►

(** *** [build_explicit_models] as a whole *)

(** The call returns, and what it returns is a function of the counters. *)
Lemma build_explicit_models_spec nlp text_set feature_set :
  let c := count_sections nlp text_set feature_set in
  let ids := unique (map FeatureCatalog.feature_id feature_set) in
  exists r,
    build_explicit_models nlp text_set feature_set = inr r
    /\ model_background r
       = map (fun kv =>
                (fst kv,
                 IZR (snd kv)
                 / IZR (sum_Z (Dict.values (collection_word_counts c)))))
           (collection_word_counts c)
    /\ doc_counts r = section_word_counts c
    /\ (forall f, In f ids -> vocabulary c <> [] ->
          topic_model r f
          = map (fun w => (w, raw_score c f w / raw_total c f)) (vocabulary c))
    /\ (forall f, vocabulary c = [] \/ ~ In f ids -> topic_model r f = []).
Proof.
  intros c ids.
  pose proof (count_sections_counted nlp text_set feature_set) as Hc.
  fold c in Hc.
  assert (Hids : NoDup ids) by apply unique_nodup.
  unfold build_explicit_models. fold c. fold ids.
  assert (Hbg : background_loop
                  (sum_Z (Dict.values (collection_word_counts c)))
                  (collection_word_counts c) []
                = inr (map (fun kv =>
                              (fst kv,
                               IZR (snd kv)
                               / IZR (sum_Z (Dict.values
                                               (collection_word_counts c)))))
                         (collection_word_counts c))).
  { destruct (collection_word_counts c) as [|kv rest] eqn:E; [reflexivity|].
    rewrite <- E. rewrite background_loop_spec; [reflexivity| |].
    - pose proof (vocabulary_size_positive c Hc) as Hp.
      rewrite E in Hp |- *. specialize (Hp ltac:(discriminate)). lia.
    - apply (counted_nodup c Hc). }
  rewrite Hbg. cbn [bind].
  destruct (tfidf_words_loop_spec c Hc ids Hids (vocabulary c) [] [] [])
    as (tf & norms & Hloop & Hrows & Hkeys).
  { auto. }
  { apply (counted_nodup c Hc). }
  { intros f _. split; reflexivity. }
  { intros x. simpl. tauto. }
  match goal with
  | |- context [bind ?m _] =>
      assert (Hm : m = inr (tf, norms)) by exact Hloop; rewrite Hm; clear Hm
  end.
  cbn [bind fst snd app] in *.
  destruct (normalize_loop_spec tf norms (Dict.keys norms) [])
    as (mf & Hnorm & Hmf).
  { intros i Hi. apply Hkeys in Hi as [Hi Hv].
    destruct (Hrows i Hi) as [Ha Hb]. rewrite Ha, Hb, keys_scores.
    split; [|apply (counted_nodup c Hc)].
    pose proof (raw_total_positive c Hc i Hv) as Hp.
    unfold raw_total in Hp. lra. }
  match goal with
  | |- context [bind ?m _] =>
      assert (Hm : m = inr mf) by exact Hnorm; rewrite Hm; clear Hm
  end.
  cbn [bind]. eexists. split; [reflexivity|].
  unfold topic_model. cbn [model_background doc_counts model_feature].
  split; [reflexivity|]. split; [reflexivity|]. split.
  - intros f Hf Hv. rewrite Hmf.
    assert (Hin : In f (Dict.keys norms)) by (apply Hkeys; tauto).
    apply mem_Z_In in Hin. rewrite Hin.
    destruct (Hrows f Hf) as [-> ->]. rewrite map_map. reflexivity.
  - intros f H. rewrite Hmf.
    assert (Hin : ~ In f (Dict.keys norms)) by (rewrite Hkeys; tauto).
    apply mem_Z_not_In in Hin. now rewrite Hin.
Qed.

◄

Work to complete -> Your answer should be a single number: the tally of lines in the entries that include the word "exact".

Answer -> 2